◆ WHAT IS EXPECTED ◆
Restate word for word the lines of the records below, starting at the line that contains "st' = NFin 0" and ending at the line that contains "let st' := handleFileUpload_finish", with both of those lines included and nothing else.

BEGIN PROVIDED INFORMATION

Lemma sorted_is_sorted l : StronglySorted (key_le key key_lt) (sorted key key_lt l).
Proof.
  induction l as [|x l IH]; simpl; [constructor|].
  by apply sorted_insert_sorted.
Qed.

(** A class of elements none of which has a key below another's keeps its
    order of appearance. *)
Lemma sorted_insert_filter (P : A -> Prop) `{!forall x, Decision (P x)} x l :
  (forall y z, P y -> P z -> key_lt (key z) (key y) = false) ->
  filter P (sorted_insert key key_lt x l) = filter P (x :: l).
Proof.
  intros Htie. induction l as [|y l IH]; simpl; [done|].
  destruct (key_lt (key y) (key x)) eqn:E; [|done].
  rewrite filter_cons, IH, !filter_cons.
  destruct (decide (P y)) as [Hy|Hy], (decide (P x)) as [Hx|Hx]; try done.
  rewrite (Htie x y Hx Hy) in E. done.
Qed.

Lemma sorted_stable (P : A -> Prop) `{!forall x, Decision (P x)} l :
  (forall y z, P y -> P z -> key_lt (key z) (key y) = false) ->
  filter P (sorted key key_lt l) = filter P l.
Proof.
  intros Htie. induction l as [|x l IH]; simpl; [done|].
  rewrite sorted_insert_filter by done.
  by rewrite !filter_cons, IH.
Qed.
End SortedFacts.

(** ** The ranking key *)

Lemma Qlt_bool_iff a b : Qlt_bool a b = true <-> (a < b)%Q.
Proof.
  unfold Qlt_bool. rewrite negb_true_iff. apply (Qge_bool_false a b).
Qed.

Lemma tuple_lt_iff a b :
  tuple_lt a b = true
  <-> fst a < fst b \/ (fst a = fst b /\ (snd a < snd b)%Q).
Proof.
  unfold tuple_lt.
  destruct (Z.eqb_spec (fst a) (fst b)) as [E|E]; simpl.
  - destruct (Qeq_bool (snd a) (snd b)) eqn:Eq; simpl.
    + apply Qeq_bool_iff in Eq. split; [done|].
      intros [?|[_ Hlt]]; [lia|]. rewrite Eq in Hlt.
      by apply Qlt_irrefl in Hlt.
    + rewrite Qlt_bool_iff. split; [auto|]. intros [?|[_ ?]]; [lia|done].
  - rewrite Z.ltb_lt. split; [auto|]. intros [?|[? _]]; done.
Qed.

Lemma tuple_lt_false a b :
  tuple_lt a b = false
  <-> fst b < fst a \/ (fst a = fst b /\ (snd b <= snd a)%Q).
Proof.
  rewrite <- not_true_iff_false, tuple_lt_iff. split.
  - intros Hn. destruct (Z.lt_trichotomy (fst a) (fst b)) as [?|[E|?]];
      [tauto| |auto].
    right. split; [done|]. apply Qnot_lt_le. tauto.
  - intros [?|[E Hle]] [?|[E' Hlt]]; try lia.
    exact (Qlt_not_le _ _ Hlt Hle).
Qed.

Lemma tuple_lt_asym a b : tuple_lt a b = true -> tuple_lt b a = false.
Proof.
  rewrite tuple_lt_iff, tuple_lt_false.
  intros [?|[E Hlt]]; [auto|]. right. split; [done|]. by apply Qlt_le_weak.
Qed.

Lemma tuple_le_trans a b c :
  tuple_lt b a = false -> tuple_lt c b = false -> tuple_lt c a = false.
Proof.
  rewrite !tuple_lt_false.
  intros [?|[E1 H1]] [?|[E2 H2]]; try (left; lia).
  right. split; [lia|]. by eapply Qle_trans.
Qed.

Lemma key_le_ranks_before a b :
  key_le Vehicle.rank_key tuple_lt a b <-> ranks_before a b.
Proof.
  unfold key_le, ranks_before, Vehicle.rank_key.
  rewrite tuple_lt_false. simpl.
  split; (intros [?|[E H]]; [left; lia|right; split; [lia|]]).
  - by apply Qopp_le_compat in H; rewrite !Qopp_involutive in H.
  - by apply Qopp_le_compat.
Qed.

Lemma same_rank_no_lt a y z :
  same_rank a y = true -> same_rank a z = true ->
  tuple_lt (Vehicle.rank_key z) (Vehicle.rank_key y) = false.
Proof.
  unfold same_rank. rewrite !andb_true_iff, !Z.eqb_eq, !Qeq_bool_iff.
  intros [Ey Qy] [Ez Qz]. apply tuple_lt_false. simpl. right.
  split; [lia|]. apply Qopp_le_compat. rewrite <- Qy, <- Qz. apply Qle_refl.
Qed.

Lemma StronglySorted_weaken {A} (R S : A -> A -> Prop) l :
  (forall x y, R x y -> S x y) -> StronglySorted R l -> StronglySorted S l.
Proof.
  intros HRS. induction 1 as [|x l Hl IH Hx]; constructor; [done|].
  eapply Forall_impl; [exact Hx|]. intros y. apply HRS.
Qed.

Lemma ranks_before_total a b : ranks_before a b \/ ranks_before b a.
Proof.
  unfold ranks_before.
  destruct (Z.lt_trichotomy (Vehicle.priority a) (Vehicle.priority b))
    as [?|[E|?]]; [right; by left| |left; by left].
  destruct (Qlt_le_dec (Vehicle.probability a) (Vehicle.probability b)).
  - right. right. split; [done|]. by apply Qlt_le_weak.
  - left. right. done.
Qed.

(** C9. The ranking orders any list of alerts by descending priority, ties
    broken by descending probability: the result is a permutation of the
    input in which every alert ranks before all alerts after it, any two
    alerts are comparable, and alerts that tie exactly (same priority, same
    probability) keep their original order. For engine (5, 0.6),
    brakes (5, 0.8), battery (2, 0.9) the order is brakes, engine, battery. *)
Theorem rank_total_stable :
  (forall alerts : list Vehicle.alert,
     Vehicle.rank alerts ≡ₚ alerts /\
     StronglySorted ranks_before (Vehicle.rank alerts) /\
     (forall a,
        filter (fun b => same_rank a b = true) (Vehicle.rank alerts)
        = filter (fun b => same_rank a b = true) alerts)) /\
  (forall a b, ranks_before a b \/ ranks_before b a) /\
  Vehicle.component <$>
    Vehicle.rank [example_alert "engine" 5 (6 # 10) medium;
                  example_alert "brakes" 5 (8 # 10) high;
                  example_alert "battery" 2 (9 # 10) high]
  = ["brakes"; "engine"; "battery"]%string.
Proof.
  split; [|split; [exact ranks_before_total|reflexivity]].
  intros alerts. unfold Vehicle.rank. split; [apply sorted_perm|]. split.
  - eapply StronglySorted_weaken;
      [|apply sorted_is_sorted; [exact tuple_lt_asym|exact tuple_le_trans]].
    intros a b. apply key_le_ranks_before.
  - intros a. apply sorted_stable. intros y z. apply same_rank_no_lt.
Qed.

(** ** Dicts *)

Section DictFacts.
Context {V : Type}.
Implicit Types (d : list (string * V)) (k : string) (v : V).

Lemma dict_get_None k d : dict_get k d = None <-> k ∉ d.*1.
Proof.
  induction d as [|[k' v'] d IH]; simpl.
  - split; [intros _; apply not_elem_of_nil|done].
  - rewrite not_elem_of_cons. destruct (decide (k' = k)) as [->|Hne].
    + split; [done|]. intros [? _]. done.
    + rewrite IH. split; [intros ?; split; [congruence|done]|by intros [_ ?]].
Qed.

Lemma dict_get_elem_of k v d : dict_get k d = Some v -> (k, v) ∈ d.
Proof.
  induction d as [|[k' v'] d IH]; simpl; [done|].
  destruct (decide (k' = k)) as [->|Hne].
  - intros [= ->]. apply list_elem_of_here.
  - intros H. apply list_elem_of_further. by apply IH.
Qed.

Lemma dict_mem_false k d : dict_mem k d = false <-> k ∉ d.*1.
Proof.
  unfold dict_mem. rewrite <- dict_get_None.
  destruct (dict_get k d); split; congruence.
Qed.
(** C5 (counterexample): after a translation result is shown, picking a text
    file shows the validation error while the previous result stays shown. *)
Lemma rejected_pick_keeps_result :
  let st := handleFileInputChange (set_result initial_ui sample_response) [text_file] in
  shows_error st = true /\ shows_result st = true /\ result st = sample_response.
Proof. repeat split; reflexivity. Qed.

Lemma last_cons_default {A} (x : A) (l : list A) (d d' : A) :
  last (x :: l) d = last (x :: l) d'.
Proof.
  revert x. induction l as [|y l IH]; intros x; [reflexivity|].
  change (last (y :: l) d = last (y :: l) d'). apply IH.
Qed.

Lemma fold_on_progress (cbs : list jsnum) (st : ui) :
  fold_left on_progress cbs st = set_uploadProgress st (last cbs (uploadProgress st)).
Proof.
  revert st. induction cbs as [|c cbs IH]; intros st; cbn [fold_left].
  - destruct st; reflexivity.
  - rewrite IH. unfold on_progress. destruct cbs as [|j cbs]; [destruct st; reflexivity|].
    rewrite (last_cons_default j cbs _ (uploadProgress st)). destruct st; reflexivity.
Qed.

(** C5 (amended): a submission that passes validation clears the error and
    the result, turns [uploading] on and sets the progress to 0 in the state
    in which its request is sent; this is the start on every channel.  A
    submission that runs alone then ends with its own outcome only: the
    response and no error, or its error and no result, never an error beside
    an earlier result.  Overlapping submissions are not kept apart: the error
    of the later one can be shown beside the result of the earlier one.  A
    file rejected on the picker or drop path replaces the error message and
    leaves the previous result as it was. *)
Theorem submission_start_clears (st : ui) (file : jsfile) (rest : list jsfile) :
  (is_image_type (file_type file) = true ->
     forall st', st' = handleFileUpload_start st file
              \/ st' = handleFileInputChange st (file :: rest)
              \/ st' = handleDrop st (file :: rest)
              \/ (exists its it, find_image_item its = Some it /\ as_file it = Some file
                                 /\ st' = snd (handlePaste st (Some its))) ->
     error st' = None /\ result st' = JNull /\ shows_error st' = false
     /\ shows_result st' = false /\ uploading st' = true /\ uploadProgress st' = NFin 0
     /\ requests st' = requests st ++ [(file, selectedLanguage st)])
  /\ (is_image_type (file_type file) = true ->
     forall evs fin, let st' := handleFileUpload st file evs fin in
     match translate_settle fin with
     | Resolved v => result st' = v /\ error st' = None
     | Rejected m => result st' = JNull /\ error st' = Some m
     end
     /\ (shows_error st' = false \/ shows_result st' = false))
  /\ (forall (f2 : jsfile) (v : jsval) (m : jsstring),
     is_image_type (file_type file) = true -> is_image_type (file_type f2) = true ->
     let st' := handleFileUpload_finish
                  (handleFileUpload_finish
                     (handleFileUpload_start (handleFileUpload_start st file) f2) (Rejected m))
                  (Resolved v) in
     error st' = Some m /\ result st' = v)
  /\ (is_image_type (file_type file) = false ->
     result (handleFileInputChange st (file :: rest)) = result st
     /\ error (handleFileInputChange st (file :: rest)) = Some (str "Please select an image file")
     /\ result (handleDrop st (file :: rest)) = result st
     /\ error (handleDrop st (file :: rest)) = Some (str "Please upload an image file")).
Proof.
  split; [|split; [|split]].
  - intros Hty st' Hst'.
    assert (Hs : forall s, error (handleFileUpload_start s file) = None
                           /\ result (handleFileUpload_start s file) = JNull
                           /\ uploading (handleFileUpload_start s file) = true
                           /\ uploadProgress (handleFileUpload_start s file) = NFin 0
                           /\ requests (handleFileUpload_start s file)
                              = requests s ++ [(file, selectedLanguage s)]).
    { intros s. unfold handleFileUpload_start. rewrite Hty. repeat split; reflexivity. }
    destruct Hst' as [-> | [-> | [-> | (its & it & Hf & Ha & ->)]]].
    + destruct (Hs st) as (E & R & U & Pr & Rq). unfold shows_error, shows_result. rewrite E, R. repeat split; assumption.
    + simpl. destruct (Hs st) as (E & R & U & Pr & Rq). unfold shows_error, shows_result.
      rewrite E, R. repeat split; assumption.
    + unfold handleDrop. rewrite Hty. destruct (Hs (set_dragActive st false)) as (E & R & U & Pr & Rq).
      unfold shows_error, shows_result. rewrite E, R. repeat split; assumption.
    + unfold handlePaste. rewrite Hf, Ha. simpl. destruct (Hs st) as (E & R & U & Pr & Rq).
      unfold shows_error, shows_result. rewrite E, R. repeat split; assumption.
  - intros Hty evs fin. cbv zeta.
    unfold handleFileUpload. rewrite Hty.
    assert (Hf : forall s r, handleFileUpload_finish s r
                 = set_uploadProgress (set_uploading (match r with
                                                      | Resolved response => set_result s response
                                                      | Rejected message => set_error s (Some message)
                                                      end) false) (NFin 0)) by reflexivity.
    set (s1 := fold_left on_progress (progress_callbacks evs) (handleFileUpload_start st file)).
    assert (Hs1 : error s1 = None /\ result s1 = JNull).
    { unfold s1. rewrite fold_on_progress. unfold handleFileUpload_start. rewrite Hty.
      split; reflexivity. }
    destruct Hs1 as [E R].
    destruct (translate_settle fin) as [v|m]; rewrite Hf; unfold shows_error, shows_result; simpl.
    + rewrite E. split; [split; reflexivity | left; reflexivity].
    + rewrite R. split; [split; reflexivity | right; reflexivity].
  - intros f2 v m H1 H2. cbv zeta. unfold handleFileUpload_start. rewrite H1, H2.
    split; reflexivity.
  - intros Hty. unfold handleFileInputChange, handleDrop, handleFileUpload_start.
    rewrite Hty. repeat split; reflexivity.
Qed.

Lemma submission_start_clears_witness :
  is_image_type (file_type (mkFile (str "image/png") (str "a.png"))) = true
  /\ error (handleFileInputChange (set_error (set_result initial_ui sample_response)
              (Some (str "Request timeout"))) [mkFile (str "image/png") (str "a.png")]) = None.
Proof.
  split; [reflexivity|].
  refine (proj1 (proj1 (submission_start_clears
                          (set_error (set_result initial_ui sample_response)
                             (Some (str "Request timeout")))
                          (mkFile (str "image/png") (str "a.png")) []) eq_refl _ _)).
  right; left; reflexivity.
Defined.

(** ** Paste *)

Lemma find_image_item_first (its : list clip_item) (it : clip_item) :
  find_image_item its = Some it ->
  exists pre post, its = pre ++ it :: post
    /\ contains (str "image") (item_type it) = true
    /\ Forall (fun x => contains (str "image") (item_type x) = false) pre.
Proof.
  induction its as [|x its IH]; simpl; [discriminate|].
  case_eq (contains (str "image") (item_type x)); intros Hx H.
  - inversion H; subst. exists [], its. auto.
  - destruct (IH H) as (pre & post & -> & Hit & Hpre).
    exists (x :: pre), post. auto.
Qed.

Lemma find_image_item_none (its : list clip_item) :
  find_image_item its = None ->
  Forall (fun x => contains (str "image") (item_type x) = false) its.
Proof.
  induction its as [|x its IH]; simpl; [auto|].
  case_eq (contains (str "image") (item_type x)); intros Hx H; [discriminate|auto].
Qed.

Definition odd_image_item : clip_item :=
  mkClipItem (str "application/x-image") (Some (mkFile (str "application/x-image") (str "clip"))).

(** C6 (counterexample): a clipboard item of type [application/x-image] is
    picked by the scan and its file reaches [handleFileUpload], whose
    [image/] check rejects it: no request is sent. *)
Lemma pasted_file_still_type_checked :
  let r := handlePaste initial_ui (Some [odd_image_item]) in
  fst r = true
  /\ requests (snd r) = []
  /\ error (snd r) = Some (str "Please select an image file").
Proof. repeat split; reflexivity. Qed.

(** C6 (amended): the paste handler takes the first clipboard item whose type
    contains [image]; it then calls [preventDefault] and passes the file of
    [getAsFile()] (nothing when that is null) to [handleFileUpload], which
    applies the picker's [image/] prefix check: the request is sent exactly
    when the file's type starts with [image/], otherwise the error
    ["Please select an image file"] is set.  With no such item, or no
    clipboard data, the event is left alone. *)
Theorem paste_scan_and_forward (st : ui) (items : option (list clip_item)) :
  match items with
  | Some its =>
      match find_image_item its with
      | Some it =>
          (exists pre post, its = pre ++ it :: post
             /\ contains (str "image") (item_type it) = true
             /\ Forall (fun x => contains (str "image") (item_type x) = false) pre)
          /\ fst (handlePaste st items) = true
          /\ match as_file it with
             | Some f =>
                 snd (handlePaste st items) = handleFileUpload_start st f
                 /\ (is_image_type (file_type f) = true ->
                     requests (snd (handlePaste st items)) = requests st ++ [(f, selectedLanguage st)])
                 /\ (is_image_type (file_type f) = false ->
                     requests (snd (handlePaste st items)) = requests st
                     /\ error (snd (handlePaste st items)) = Some (str "Please select an image file"))
             | None => snd (handlePaste st items) = st
             end
      | None =>
          Forall (fun x => contains (str "image") (item_type x) = false) its
          /\ handlePaste st items = (false, st)
      end
  | None => handlePaste st items = (false, st)
  end.
Proof.
  destruct items as [its|]; [|reflexivity].
  case_eq (find_image_item its).
  - intros it Hf. split; [apply find_image_item_first; exact Hf|].
    unfold handlePaste. rewrite Hf. split; [reflexivity|].
    destruct (as_file it) as [f|]; [|reflexivity].
    simpl. split; [reflexivity|].
    unfold handleFileUpload_start. split; intros Hty; rewrite Hty; [reflexivity|].
    split; reflexivity.
  - intros Hf. split; [apply find_image_item_none; exact Hf|].
    unfold handlePaste. rewrite Hf. reflexivity.
Qed.

(** ** Language catalog *)

Lemma parse_members_obj (n : nat) (s : jsstring) (acc : list (jsstring * jsval)) v r :
  parse_members n s acc = Some (v, r) -> exists ps, v = JObj ps.
Proof.
  revert s acc. induction n as [|n IH]; intros s acc H; simpl in H; [discriminate|].
  destruct (skip_ws s) as [|c r0]; [discriminate|].
  destruct (c =? 34); [|discriminate].
  destruct (parse_str r0) as [[k r1]|]; [|discriminate].
  destruct (skip_ws r1) as [|c1 r2]; [discriminate|].
  destruct (c1 =? 58); [|discriminate].
  destruct (parse_value n r2) as [[v' r3]|]; [|discriminate].
  destruct (skip_ws r3) as [|c3 r4]; [discriminate|].
  destruct (c3 =? 44); [eapply IH; eauto|].
  destruct (c3 =? 125); [inversion H; eauto|discriminate].
Qed.

Lemma parse_elems_arr (n : nat) (s : jsstring) (acc : list jsval) v r :
  parse_elems n s acc = Some (v, r) -> exists xs, v = JArr xs.
Proof.
  revert s acc. induction n as [|n IH]; intros s acc H; simpl in H; [discriminate|].
  destruct (parse_value n s) as [[v' r3]|]; [|discriminate].
  destruct (skip_ws r3) as [|c3 r4]; [discriminate|].
  destruct (c3 =? 44); [eapply IH; eauto|].
  destruct (c3 =? 93); [inversion H; eauto|discriminate].
Qed.

Lemma parse_number_num (s : jsstring) v r :
  parse_number s = Some (v, r) -> exists m e, v = JNum m e.
Proof.
  unfold parse_number. intros H.
  repeat match type of H with
         | context [match ?x with _ => _ end] => destruct x
         | context [if ?x then _ else _] => destruct x
         end; try discriminate; inversion H; eauto.
Qed.

Lemma parse_value_not_undefined (n : nat) (s : jsstring) v r :
  parse_value n s = Some (v, r) -> v <> JUndefined.
Proof.
  destruct n as [|n]; simpl; [discriminate|].
  destruct (skip_ws s) as [|c r0]; [discriminate|].
  intros H.
  destruct (c =? 123).
  { destruct (skip_ws r0) as [|c1 r1]; [discriminate|].
    destruct (c1 =? 125); [inversion H; discriminate|].
    destruct (parse_members_obj _ _ _ _ _ H) as [ps ->]; discriminate. }
  destruct (c =? 91).
  { destruct (skip_ws r0) as [|c1 r1]; [discriminate|].
    destruct (c1 =? 93); [inversion H; discriminate|].
    destruct (parse_elems_arr _ _ _ _ _ H) as [xs ->]; discriminate. }
  destruct (c =? 34).
  { destruct (parse_str r0) as [[u r']|]; inversion H; discriminate. }
  destruct (c =? 116).
  { destruct (strip_prefix (str "rue") r0); inversion H; discriminate. }
  destruct (c =? 102).
  { destruct (strip_prefix (str "alse") r0); inversion H; discriminate. }
  destruct (c =? 110).
  { destruct (strip_prefix (str "ull") r0); inversion H; discriminate. }
  destruct (parse_number_num _ _ _ H) as (m & e & ->); discriminate.
Qed.

(** [JSON.parse] never yields [undefined]. *)
Lemma JSON_parse_not_undefined (text : jsstring) (v : jsval) :
  JSON_parse text = inr v -> v <> JUndefined.
Proof.
  unfold JSON_parse.
  case_eq (parse_value (S (S (2 * List.length text))) text); [|discriminate].
  intros [v' rest] Hp.
  destruct (skip_ws rest); [|discriminate].
  intros H; inversion H; subst.
  exact (parse_value_not_undefined _ _ _ _ Hp).
Qed.

(** C7 (counterexample): a 200 response whose JSON body has no [languages]
    field makes [getLanguages] resolve with [undefined], which the caller
    installs as the catalog instead of the fallback. *)
Lemma catalog_body_not_validated :
  getLanguages (FetchResponse 200 (json_text "{}")) = ([], Resolved JUndefined)
  /\ languages (loadLanguages initial_ui (FetchResponse 200 (json_text "{}"))) = JUndefined.
Proof. split; reflexivity. Qed.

END PROVIDED INFORMATION

◆ REPLY ◆
     /\ shows_result st' = false /\ uploading st' = true /\ uploadProgress st' = NFin 0
     /\ requests st' = requests st ++ [(file, selectedLanguage st)])
  /\ (is_image_type (file_type file) = true ->
     forall evs fin, let st' := handleFileUpload st file evs fin in
     match translate_settle fin with
     | Resolved v => result st' = v /\ error st' = None
     | Rejected m => result st' = JNull /\ error st' = Some m
     end
     /\ (shows_error st' = false \/ shows_result st' = false))
  /\ (forall (f2 : jsfile) (v : jsval) (m : jsstring),
     is_image_type (file_type file) = true -> is_image_type (file_type f2) = true ->
     let st' := handleFileUpload_finish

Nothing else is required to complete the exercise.